I’ll try and sharpen it up a little, though I’m not sure if I want it much sharper then this.

I’m going to try and take some shots of the bloom setup I’ve been messing with.

I’m also wanting to fiddle with some other settings.

There’s some things going on in this setup that need motion to show off, so I may look into recording some gameplay. (Just depends on if I can figure it out and how bad the video quality ends up.)

Here’s a handy test screen from Fudoh’s 240p Test Suite for adjusting sharpness. The black circle should appear solid black at normal distance.

Horizontal sharpness 6.00, substractive sharpness 0.50. IMO this is about as sharp as a consumer grade Trinitron that’s calibrated.

Horizontal sharpness 3.00, substractive sharpness 0.00. Too blurry. The sides of the circle don’t look solid anymore.

4 Likes

I’m not trying to simulate a Trinitron really, I’m just doing whatever looks good to me honestly. (I’m trying to not get crazy with things though. Hence the adjustment of settings from feedback.)

1 Like

No worries, I wasn’t suggesting that’s what you should be going for. It’s just a handy tool. You want black outlines to be black though, right?

1 Like

I want to preface this with this isn’t meant to come off as defensive, I’m just try to share my personal knowledge and opinion, on the matter.

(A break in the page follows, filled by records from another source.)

(* ===== verification/AiccuLine.v ===== *)
(** * Lines of the SixXS client ([aiccu/common.c])

What the TIC client and the configuration of aiccu are built on: reading lines
from a socket through a buffer that outlives the connection, sending formatted
lines, counting and copying the fields of a line, parsing a line by a table of
rules into the fields of a structure, and the MD5 of a string in hexadecimal.
The buffers have their sizes and every access to them is checked.  The server
is a list of the answers of [recv], after which the connection is closed, and a
list of those of [send].  The build is the one of the Xcode project, with
[AICCU_PATCH] and without GNUTLS.  [strdup] is taken to succeed. *)

From Stdlib Require Import ZifyNat.
From stdpp Require Import base gmap list numbers strings.
From S2P Require Import Prelude Words CString AiccuMd5 Addr.

(** ** Sockets *)

(** One answer of [recv]; the end of the list is a closed connection. *)
Inductive recv_answer := Data (bytes : list Z) | RecvFailed.

(** The global buffer of [tic.c] and the connection.  [sends] are the answers of
    [send]; at its end everything is accepted. *)
Record tic_sock := mk_tic_sock {
  tic_buf : list Z;
  tic_filled : Z;
  sock : bool;               (* the pointer is not null *)
  input : list recv_answer;
  sends : list Z;
  sent : list Z;
}.

Definition RBUFLEN : Z := 2048.

Definition set_buffer (b : list Z) (n : Z) (s : tic_sock) : tic_sock := mk_tic_sock b n (sock s) (input s) (sends s) (sent s).
Definition set_input (l : list recv_answer) (s : tic_sock) : tic_sock := mk_tic_sock (tic_buf s) (tic_filled s) (sock s) l (sends s) (sent s).
Definition set_sock (b : bool) (s : tic_sock) : tic_sock := mk_tic_sock (tic_buf s) (tic_filled s) b (input s) (sends s) (sent s).
Definition set_sends (l : list Z) (bytes : list Z) (s : tic_sock) : tic_sock :=
  mk_tic_sock (tic_buf s) (tic_filled s) (sock s) (input s) l (sent s ++ bytes).

(** [for (i=0; (i < n) && (rbuf[i] != LF); i++)] *)
Fixpoint seek (l : list Z) (n : Z) : res nat :=
  if n <=? 0 then Ok 0%nat else
  match l with
  | [] => Err OutOfBounds
  | c :: l' => if c =? LF then Ok 0%nat else i ← seek l' (n - 1); Ok (S i)
  end.

Definition byte_at (b : list Z) (i : nat) : res Z := Prelude.from_option OutOfBounds (b !! i).

(** A line from the buffer: the result, the caller's buffer, and the buffer and
    what is left in it.  [rbuf[i-1]] is read even when [i] is 0. *)
Definition take_line (rbuf : list Z) (filled : Z) (ubuflen : nat) : res (option (Z * list Z * list Z * Z)) :=
  i ← seek rbuf (filled - 1);
  c ← byte_at rbuf i;
  if negb (c =? LF) then Ok None else
  guard_or OutOfBounds (0 <? i)%nat;;
  d ← byte_at rbuf (i - 1);
  let n := if d =? CR then (i - 1)%nat else i in
  guard_or OutOfBounds (n <=? ubuflen)%nat;;
  let ubuf := take n rbuf ++ repeat 0 (ubuflen - n) in
  let used := S i in
  let left := wrap 32 (filled - Z.of_nat used) in
  rest ← (if 0 <? left then slice used (Z.to_nat left) rbuf else Ok []);
  Ok (Some (Z.of_nat used, ubuf, rest ++ drop (length rest) rbuf, left)).

(** [recv] of at most [max] bytes: [None] for an error. *)
Definition recv (max : Z) (l : list recv_answer) : option (list Z) * list recv_answer :=
  match l with
  | [] => (Some [], [])
  | RecvFailed :: l' => (None, l')
  | Data b :: l' =>
    let n := Z.to_nat max in
    (Some (take n b), match drop n b with [] => l' | r => Data r :: l' end)
  end.

(** The loop: the result and the caller's buffer.  The result of [recv] goes
    into an unsigned variable, so that -1 is not an error. *)
Fixpoint getline_loop (fuel : nat) (ubuflen : nat) (s : tic_sock) : res (Z * list Z * tic_sock) :=
  match fuel with
  | O => Err OutOfFuel
  | S fuel' =>
    x ← (if 0 <? tic_filled s then take_line (tic_buf s) (tic_filled s) ubuflen else Ok None);
    match x with
    | Some (ret, ubuf, rbuf, filled) => Ok (ret, ubuf, set_buffer rbuf filled s)
    | None =>
      let '(got, l) := recv (wrap 32 (RBUFLEN - tic_filled s - 10)) (input s) in
      let i := match got with Some b => Z.of_nat (length b) | None => 2 ^ 32 - 1 end in
      let s := set_input l s in
      if i <=? 0 then Ok (-1, repeat 0 ubuflen, s) else
      rbuf ← match got with
             | Some b => guard_or OutOfBounds (tic_filled s + i <=? RBUFLEN);; Ok (blit (Z.to_nat (tic_filled s)) b (tic_buf s))
             | None => Ok (tic_buf s)
             end;
      let filled := wrap 32 (tic_filled s + i) in
      let s := set_buffer rbuf filled s in
      if (RBUFLEN - 10 <=? filled) || (Z.of_nat ubuflen - 10 <=? filled) then Ok (-1, repeat 0 ubuflen, s)
      else getline_loop fuel' ubuflen s
    end
  end.

Definition input_size (l : list recv_answer) : nat :=
  sum_list ((fun a => match a with Data b => S (length b) | RecvFailed => 1%nat end) <$> l).

Definition sock_getline (ubuflen : nat) (s : tic_sock) : res (Z * list Z * tic_sock) :=
  if negb (sock s) then Ok (-1, [], s) else getline_loop (S (input_size (input s))) ubuflen s.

From my understanding from when I used to do pixel art, most of the time were not really using black outlines to have “black outlines”, we’re using them to create contrast in the image and make the thing with an outline stand out more against the background. (That’s why in a lot of higher end “bit?” pixel art, they use the “darkest” shades of the other colors as outlines, because they had the color count to do this. This usually creates a smoother transition into the background while still standing out enough to not affect readability.)

This may also vary artist to artist so grain of salt, lol.

1 Like

Yeah, I don’t think there’s one right answer to this as different artists employed different techniques. Probably something that should be adjusted per-game. I know I like a heavier blur when playing PSX stuff because those low res textures are rough. I actually usually prefer sharper settings for older content since too much blur causes some small details to be lost.

1 Like

It’s basically just guest-dr-venom with deconvergence and color adjustments, soo… 🤷.

Maybe your talking about the settings, lol.

1 Like

I also had a crappy TV with just composite inputs growing up, 20” screen, and it was a lot sharper than these examples. By the 1980s most TVs had good analogue comb filters, afaik.

But he already said he’s not going for accuracy per se, just what looks good to him… :man_shrugging:

2 Likes

Just to clarify some things.

I grew up playing my systems (NES, SNES, Genesis) by running composite to my vcr, then from the vcr running RF/coaxial (so wasn’t really running in composite) into one of those big “wood” floor model CRT’s. (So early 80’s, late 70’s model I’d assume.)

I didn’t get to use actual full-blown composite until the N64 and PS1. When I had my own 17-19" POS CRT with composite input.